**Given data:**
(* ===== verification/Findings.v ===== *)
(** Runs the promises of the documentation do not survive.

    Concrete runs of the definitions. Two are interleavings: a revocation and a
    new grant that complete between two steps of the worker. One is about the
    longest time limits. Three are about
    FileSink: what its two assumptions about stdio are needed for, and a flush
    after a cancellation. *)
From S2P Require Import Prelude Types Serializer Validator Queue Ids Session SqlText Sqlite Store StoreSpec StoreIface Pipeline Admission Worker Paths Stdio FileSink FileSinkSpec FileSinkLog Client AdmissionSpec Deadlines.

Local Open Scope Z_scope.
Local Open Scope pt_scope.

#[local] Existing Instance RefDb.api.
#[local] Instance race_ops : StoreOps (SqliteStore RefDb.conn) := sqlite_ops accept_all.

(** A sink that takes everything. *)
#[local] Instance race_sink : SinkOps unit := {
  sink_write := fun _ => mreturn (Value status_ok);
  sink_flush := mreturn (Value status_ok);
  sink_request_cancel := mreturn (Value tt)
}.

#[local] Abbreviation Sy := (Sys (SqliteStore RefDb.conn) unit).

Definition race_dump (j : json) : library_call string := Value "{}".

(** A client whose durable cap is [cap]. *)
Definition race_client (cap : Z) : Sy :=
  new_sys (mkConfig "game" "db" Granted true 100 10 1000 cap 64 64 1024 128 false false None)
    tt (ref_store empty_db) (mkMt [] 0) [0] 0 0.

(** set_consent(Denied): the six steps of its section and the three of the purge. *)
Definition revoke_fully : list Act := ActSetConsent Denied :: replicate 9 ActConsentStep.

(** set_consent(Denied) and then set_consent(Granted), both to the end. *)
Definition revoke_and_regrant : list Act :=
  revoke_fully ++ [ActSetConsent Granted; ActConsentStep].

(** One event is admitted and stored. *)
Definition one_stored : Sy :=
  snd ((perform (ActStartSession "p1") ;;
        let* more := pop_batch in process_incoming race_dump more) (race_client 1000)).

(** The interleaving points of [deliver_loop] are, in order: the consent check,
    the fetch, the read of the generation. The other thread runs just before
    the third. *)
Definition fetched_then_revoked : Sy :=
  snd (deliver_loop 5 false (set_schedule [[]; []; revoke_and_regrant] one_stored)).


(** The worker finds consent denied and purges; before it resets the count,
    consent is granted again and an event is admitted. *)
Definition purged_then_regranted : Sy :=
  let s := snd (perform_all perform revoke_fully (race_client 1)) in
  snd (deliver_loop 5 false
         (set_schedule [[]; []; [ActSetConsent Granted; ActConsentStep; ActStartSession "p1"]] s)).

(** [purge_store] overwrites the count of outstanding events (src/worker.cpp:548)
    with a number that was read before the event was admitted, so the event is
    not counted and the durable cap, here one event, lets another one in. *)
Theorem regrant_race_undercounts :
  vsize (queue_ (queue (pipe purged_then_regranted))) = 1 /\ outstanding (pipe purged_then_regranted) = 0 /\
  max_pending_events_ (impl purged_then_regranted) = 1 /\
  ok (fst (admit_locked "jump" [] purged_then_regranted)) = true.
Proof. vm_compute. repeat split. Qed.

(** ** Time limits *)

(** A configuration whose batch interval is std::chrono::milliseconds::max(). *)
Definition endless_config : Config :=
  mkConfig "game" "db" Granted true 100 10 9223372036854775807 1000 64 64 1024 128 false false None.

(** [validate_config] sets no upper limit to batch_interval (src/client.cpp:833),
    and flush() and shutdown() none to their timeout; the wait that follows adds
    it to the time of the steady clock, in nanoseconds, and the sum is not a
    64-bit number: a signed overflow instead of a wait that never ends. *)
Theorem endless_interval_overflows :
  ok (validate_config endless_config) = true /\
  forall now, 0 <= now -> representable (deadline_after 1000000 now (cfg_batch_interval endless_config)) = false.
Proof.
  split; [vm_compute; reflexivity|]. intros now Hnow. unfold representable, deadline_after. simpl.
  apply andb_false_iff. right. apply Z.ltb_ge. lia.
Qed.

(** ** FileSink *)

(** A library that keeps the bytes a failed flush could not write. The flush of
    the batch writes two bytes and fails; the flush in [roll_back] fails too. *)
Definition keeping_lib : StdioLib := mkStdioLib true false.
Definition kept_bytes : list fate := replicate 17 (Works 0) ++ [Breaks 2 0; Breaks 0 0].

(** [roll_back] ignores the result of its flush (src/file_sink.cpp:371). When the
    library keeps the bytes, the seek after the truncation writes them past the
    new end: the write is refused, the sink goes on, and the file holds a line
    with zero bytes that no event has. *)
Theorem kept_bytes_survive_roll_back :
  let '(r, s') := write keeping_lib sample_batch (torn_sink kept_bytes) in
  ok r = false /\ ok (failure_ s') = true /\
  os_bytes (os s') = chars "old" ++ [newline] ++ [Ascii.zero; Ascii.zero; newline] ++ chars "c" ++ [newline].
Proof. vm_compute. done. Qed.

(** A library whose fopen can fail for a passing reason. *)
Definition passing_lib : StdioLib := mkStdioLib false true.

(** [ensure_open] takes any failure of the first fopen for a missing file
    (src/file_sink.cpp:314) and opens it again with truncation: when the failure
    was a passing one, the lines that were acknowledged before are erased, and
    the write answers Ok. *)
Theorem passing_open_failure_erases_file :
  let '(r, s') := write passing_lib sample_batch (torn_sink [Breaks 0 0]) in
  ok r = true /\ file_lines (torn_sink [Breaks 0 0]) = chars "old" ++ [newline] /\
  os_bytes (os s') = ndjson sample_batch.
Proof. vm_compute. done. Qed.

(** [flush_now] does not look at [cancelled_] (src/file_sink.cpp:258): after
    request_cancel() a write is refused at once, a flush is carried out. *)
Theorem flush_ignores_cancel :
  let s := snd (request_cancel (snd (write plain_lib sample_batch (torn_sink [])))) in
  ok (fst (write plain_lib sample_batch s)) = false /\ ok (fst (flush_now plain_lib s)) = true.
Proof. vm_compute. done. Qed.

**Task:**
Examine the entries and report how many of their lines contain the string "steps", giving no more than the number.

**Your solution:**
2